On March 14, 2024, bitcoin reached an all-time intraday high of $73,750.07.
How to buy bitcoin
Investors can buy bitcoin on popular cryptocurrency exchanges, such as Binance, Coinbase and Kraken.
Any investor buying bitcoin directly must store their BTC in a bitcoin wallet. It’s similar to storing paper money in a physical wallet. In this case, bitcoin investors store the privacy keys needed to send or receive cryptocurrency in the wallet.

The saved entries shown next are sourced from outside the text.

(** The location table, for the list [lks] of the location keys met. *)
Record LInv (locs : list Location) (lmap : gmap string Z)
    (funs : list ProfileFunction) (fmap : gmap string Z)
    (lks : list string) : Prop :=
  { linv_keys : Indexed 1 lmap lks;
    linv_length : length locs = length lks;
    linv_locs : ∀ i loc, locs !! i = Some loc →
      loc_id loc = Z.of_nat i + 1 ∧
      ∃ fid ln, loc_line loc = [ {| ln_functionId := fid; ln_line := ln |} ] ∧
                1 ≤ fid ≤ Z.of_nat (length funs);
    linv_node : ∀ (n : ProfileNode P) id,
      lmap !! locationKey n = Some id →
      ∃ loc fid, locs !! Z.to_nat (id - 1) = Some loc ∧
        loc_line loc = [ {| ln_functionId := fid; ln_line := lineNumber n |} ] ∧
        fmap !! functionKey n = Some fid }.

(** The tables only grow. *)
Record ext (b b' : Builder) : Prop :=
  { ext_lmap : locationIdMap b ⊆ locationIdMap b';
    ext_fmap : functionIdMap b ⊆ functionIdMap b';
    ext_locs : locations b `prefix_of` locations b';
    ext_funs : functions b `prefix_of` functions b';
    ext_strs : strings (table b) `prefix_of` strings (table b') }.

End Invariants.

Section Visits.
Context {P : Type}.

(** The id the location map gives to the location of a node. *)
Definition idOf (m : gmap string Z) (n : ProfileNode P) : Z :=
  default 0 (m !! locationKey n).

(** The stack of a visit: the ids of the node and of its ancestors, nearest
    first. *)
Definition stackOf (m : gmap string Z)
    (v : ProfileNode P * list (ProfileNode P)) : Stack :=
  map (idOf m) (v.1 :: v.2).

(** The samples and the tables after the visits [vs]. *)
Record Inv (emit : ProfileNode P → Stack → list Sample) (acc : list Sample)
    (b : Builder) (vs : list (ProfileNode P * list (ProfileNode P))) : Prop :=
  { inv_F : FInv (P:=P) (functions b) (functionIdMap b) (table b)
              (addKeys [] (map (λ v, functionKey v.1) vs));
    inv_L : LInv (P:=P) (locations b) (locationIdMap b) (functions b)
              (functionIdMap b) (addKeys [] (map (λ v, locationKey v.1) vs));
    inv_samples :
      acc = flat_map (λ v, emit v.1 (stackOf (locationIdMap b) v)) vs;
    inv_anc : ∀ v a, v ∈ vs → a ∈ v.1 :: v.2 →
      is_Some (locationIdMap b !! locationKey a) }.

End Visits.

(** What a profile owes to its tables: ids are positions plus one, and
    every id and string index that is used points into its table. *)
Record WellFormedProfile (p : IProfile) : Prop :=
  { wf_function_ids : ∀ i f, function_ p !! i = Some f → fn_id f = Z.of_nat i + 1;
    wf_location_ids : ∀ i l, location p !! i = Some l → loc_id l = Z.of_nat i + 1;
    wf_sample_locations : ∀ s id, s ∈ sample p → id ∈ locationId s →
      1 ≤ id ≤ Z.of_nat (length (location p));
    wf_line_functions : ∀ l ln, l ∈ location p → ln ∈ loc_line l →
      1 ≤ ln_functionId ln ≤ Z.of_nat (length (function_ p));
    wf_sampleType_strings : ∀ vt, vt ∈ periodType p :: sampleType p →
      0 ≤ vt_type vt < Z.of_nat (length (stringTable p)) ∧
      0 ≤ vt_unit vt < Z.of_nat (length (stringTable p));
    wf_function_strings : ∀ f, f ∈ function_ p →
      0 ≤ fn_name f < Z.of_nat (length (stringTable p)) ∧
      0 ≤ fn_systemName f < Z.of_nat (length (stringTable p)) ∧
      0 ≤ fn_filename f < Z.of_nat (length (stringTable p)) }.

(** The samples the two adapters append for a node and its stack. *)
Definition timeSamples (intervalMicros : Z) (n : TimeProfileNode)
    (stk : Stack) : list Sample :=
  if 0 <? hitCount n then
    [ {| locationId := stk;
         value := [hitCount n; hitCount n * intervalMicros] |} ]
  else [].

Definition heapSamples (n : AllocationProfileNode) (stk : Stack) : list Sample :=
  map (λ alloc, {| locationId := stk;
                   value := [count alloc; sizeBytes alloc * count alloc] |})
      (allocations n).

Section TreeShape.
Context {P : Type}.

(** The tables of a profile hold the location of node [n] under [id]: the
    location has that id and one line, on the node's line number, whose
    function is in the function table under the node's name. *)
Definition located (locs : list Location) (funs : list ProfileFunction)
    (strs : list string) (id : Z) (n : ProfileNode P) : Prop :=
  ∃ loc f,
    arrayGet locs (id - 1) = Some loc ∧ loc_id loc = id ∧
    loc_line loc = [ {| ln_functionId := fn_id f; ln_line := lineNumber n |} ] ∧
    arrayGet funs (fn_id f - 1) = Some f ∧
    arrayGet strs (fn_name f) = Some (name n).

(** [n], then [anc] from the parent of [n] upwards, is a path of the tree
    that ends at a child of the root: the root is not on it. *)
Fixpoint chain (root n : ProfileNode P) (anc : list (ProfileNode P)) : Prop :=
  match anc with
  | [] => n ∈ children root
  | a :: anc' => n ∈ children a ∧ chain root a anc'
  end.

(** The nodes of a tree and of a forest, in source order. *)
Fixpoint nodesOf (n : ProfileNode P) : list (ProfileNode P) :=
  n :: (fix forest (cs : list (ProfileNode P)) :=
          match cs with
          | [] => []
          | c :: cs' => nodesOf c ++ forest cs'
          end) (children n).

Definition forestNodes (cs : list (ProfileNode P)) : list (ProfileNode P) :=
  flat_map nodesOf cs.

End TreeShape.

Definition sumZ (l : list Z) : Z := foldr Z.add 0 l.

(** Sample inputs. *)
Definition leaf {P : Type} (nm file : string) (sid ln col : Z) (p : P)
    : ProfileNode P :=
  mkNode nm file sid ln col p [].

(** A WALL tree: [main] (3 hits) calls [read] (1 hit) and [idle] (no hit);
    [gc] (4 hits) is a second child of the root. *)
Definition wallExample : TimeProfile :=
  {| endTime := 3; startTime := 1;
     topDownRoot :=
       mkNode "(root)" "" 0 0 0 0
         [ mkNode "main" "a.js" 1 10 0 3
             [ leaf "read" "a.js" 1 20 4 1; leaf "idle" "a.js" 1 30 4 0 ];
           leaf "gc" "b.js" 2 5 0 4 ] |}.

(** Two children of the root, [first] before [second], each with hits. *)
Definition siblingsExample : TimeProfile :=
  {| endTime := 0; startTime := 0;
     topDownRoot :=
       mkNode "(root)" "" 0 0 0 0
         [ leaf "first" "a.js" 1 10 0 1; leaf "second" "a.js" 1 20 0 2 ] |}.

(** Calls of the native interner, and the profile a sequence of calls
    leaves. *)
Inductive CppCall :=
  | CallStringID (s : string)
  | CallFunctionID (node : Cpp.Node)
  | CallLocationID (node : Cpp.Node).

Definition cppCall (p : Cpp.Profile) (c : CppCall) : Cpp.Profile :=
  match c with
  | CallStringID s => (Cpp.stringID s p).2
  | CallFunctionID node => (Cpp.functionID node p).2
  | CallLocationID node => (Cpp.locationID node p).2
  end.

Definition cppCalls (calls : list CppCall) (p : Cpp.Profile) : Cpp.Profile :=
  foldl cppCall p calls.

(** Ids and indices of the native tables point into the tables. *)
Record CppWF (p : Cpp.Profile) : Prop :=
  { cpp_strings : ∀ s i, Cpp.stringIDMap p !! s = Some i →
      0 ≤ i < Z.of_nat (length (Cpp.strings p));
    cpp_fmap : ∀ k id, Cpp.functionIDMap p !! k = Some id →
      1 ≤ id ≤ Z.of_nat (length (Cpp.function p));
    cpp_lmap : ∀ k id, Cpp.locationIDMap p !! k = Some id →
      1 ≤ id ≤ Z.of_nat (length (Cpp.location p));
    cpp_funs : ∀ i f, Cpp.function p !! i = Some f →
      Cpp.fnID f = Z.of_nat i + 1 ∧
      0 ≤ Cpp.nameX f < Z.of_nat (length (Cpp.strings p)) ∧
      0 ≤ Cpp.systemNameX f < Z.of_nat (length (Cpp.strings p)) ∧
      0 ≤ Cpp.filenameX f < Z.of_nat (length (Cpp.strings p));
    cpp_locs : ∀ i l, Cpp.location p !! i = Some l →
      Cpp.locID l = Z.of_nat i + 1 ∧
      ∀ ln, ln ∈ Cpp.lines l →
        1 ≤ Cpp.getFunctionID ln ≤ Z.of_nat (length (Cpp.function p)) }.

(** A poll that meets two 503 answers and then a 200 with a WALL request. *)
Definition pollConfig : Agent.ProfilerConfig :=
  {| Agent.projectId := "project"; Agent.service := "service";
     Agent.zone := "zone"; Agent.instance := "instance";
     Agent.backoffMillis := 1000 |}.

Definition wallRequest : Agent.RequestProfile :=
  {| Agent.name := Some "projects/project/profiles/1";
     Agent.profileType := Some "WALL";
     Agent.duration := Some "10s";
     Agent.profileBytes := None;
     Agent.labels := None |}.

Definition noRequest : Agent.RequestProfile :=
  {| Agent.name := None; Agent.profileType := None; Agent.duration := None;
     Agent.profileBytes := None; Agent.labels := None |}.

Definition unavailable : Agent.Outcome :=
  Agent.Resolved noRequest
    {| Agent.statusCode := 503; Agent.statusMessage := "Service Unavailable" |}.

Definition pollExample : list Agent.Outcome :=
  [ unavailable; unavailable;
    Agent.Resolved wallRequest {| Agent.statusCode := 200; Agent.statusMessage := "OK" |} ].

(** ** Further vocabulary for the serializer *)

Section MoreTreeShape.
Context {P : Type}.

(** The id the function map gives to the function of a node. *)
Definition fidOf (m : gmap string Z) (n : ProfileNode P) : Z :=
  default 0 (m !! functionKey n).

(** Number of nodes on the longest path from a node down to a leaf, and
    the same for a forest. *)
Fixpoint height (n : ProfileNode P) : nat :=
  S ((fix forest (cs : list (ProfileNode P)) : nat :=
        match cs with
        | [] => O
        | c :: cs' => (height c `max` forest cs')%nat
        end) (children n)).

Definition forestHeight (cs : list (ProfileNode P)) : nat :=
  foldr (λ c k, (height c `max` k)%nat) O cs.

(** The nodes of [ns] that are the first of their function key, the keys
    [seen] apart, in the order of [ns]: the nodes at which [getFunction]
    makes a function. *)
Fixpoint firstOfFunction (seen : list string) (ns : list (ProfileNode P))
    : list (ProfileNode P) :=
  match ns with
  | [] => []
  | n :: ns' =>
      if decide (functionKey n ∈ seen) then firstOfFunction seen ns'
      else n :: firstOfFunction (functionKey n :: seen) ns'
  end.

(** The strings that [getFunction] interns when it makes the function of a
    node, in the order in which it interns them. *)
Definition functionStrings (n : ProfileNode P) : list string :=
  [name n; scriptName n].

(** Every function of [funs] has the name and the script name of one of
    the nodes [ns]. *)
Definition FunFrom (funs : list ProfileFunction) (strs : list string)
    (ns : list (ProfileNode P)) : Prop :=
  ∀ f, f ∈ funs →
    ∃ n, n ∈ ns ∧
      strs !! Z.to_nat (fn_name f) = Some (name n) ∧
      strs !! Z.to_nat (fn_filename f) = Some (scriptName n).

(** Every string of [strs] is one of [hdr], or the name or the script name
    of one of the nodes [ns]. *)
Definition StrFrom (hdr strs : list string) (ns : list (ProfileNode P)) : Prop :=
  ∀ s, s ∈ strs →
    s ∈ hdr ∨ ∃ n, n ∈ ns ∧ (s = name n ∨ s = scriptName n).

End MoreTreeShape.

(** The two strings that a value type points to. *)
Definition valueTypeNames (strs : list string) (vt : ValueType)
    : option (string * string) :=
  ty ← arrayGet strs (vt_type vt);
  un ← arrayGet strs (vt_unit vt);
  Some (ty, un).

(** A string in which the character [c] does not occur. *)
Fixpoint without (c : ascii) (s : string) : Prop :=
  match s with
  | EmptyString => True
  | String a s' => a ≠ c ∧ without c s'
  end.

(** A WALL tree with a negative hit count: [odd] (-2 hits) and [even]
    (1 hit) are the children of the root. *)
Definition negativeExample : TimeProfile :=
  {| endTime := 0; startTime := 0;
     topDownRoot :=
       mkNode "(root)" "" 0 0 0 0
         [ leaf "odd" "a.js" 1 10 0 (-2); leaf "even" "a.js" 1 20 0 1 ] |}.

(** A configuration with a service and a project, without zone and
    instance, and what the metadata service of an instance answers. *)
Definition bareConfig : Init.Config :=
  {| Init.projectId := Some "project"; Init.service := Some "service";
     Init.zone := None; Init.instance := None |}.

Definition gceMetadata : Init.Metadata :=
  Some ("instance-1", "projects/123456789012/zones/us-central1-a", "gce-project").

(** A profiler with both samplers, and a world in which sampling and
    encoding work. *)
Definition bothConfig : Collect.Config :=
  {| Collect.poll := pollConfig; Collect.disableTime := false;
     Collect.disableHeap := false; Collect.timeIntervalMicros := 1000;
     Collect.heapIntervalBytes := 524288; Collect.heapMaxStackDepth := 32 |}.

Definition emptyProfile : IProfile :=
  {| sampleType := []; sample := []; location := []; function_ := [];
     stringTable := [""]; timeNanos := 0; durationNanos := 0;
     periodType := {| vt_type := 0; vt_unit := 0 |}; period := 0 |}.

Bitcoin wallets can be hardware wallets that resemble USB sticks or software wallet apps that store BTC on a smartphone or another device.
Hot wallets are bitcoin wallets that are connected to the internet. In contrast, cold wallets are not connected to the internet. Hot wallets are considered more convenient than cold ones but riskier because of online access.
Read more: How to buy bitcoin
Bitcoin ETFs
In addition to buying bitcoin directly, investors can indirectly speculate on the bitcoin market via bitcoin funds.
In January 2024, the SEC also approved several bitcoin spot ETFs. These funds hold the cryptocurrency rather than crypto futures contracts and trade on major U.S. exchanges.
The approval of bitcoin exchange-traded funds represents a resounding institutional validation of the cryptocurrency, marking a departure from its initial reputation as a speculative and volatile asset.
Frequently asked questions (FAQs)
Bitcoin is identified with a ticker just like a stock. Traders use BTC to identify bitcoin on exchanges. One BTC equals one bitcoin.
The value of one BTC was $56,995.51 as of 8 a.m. E.T.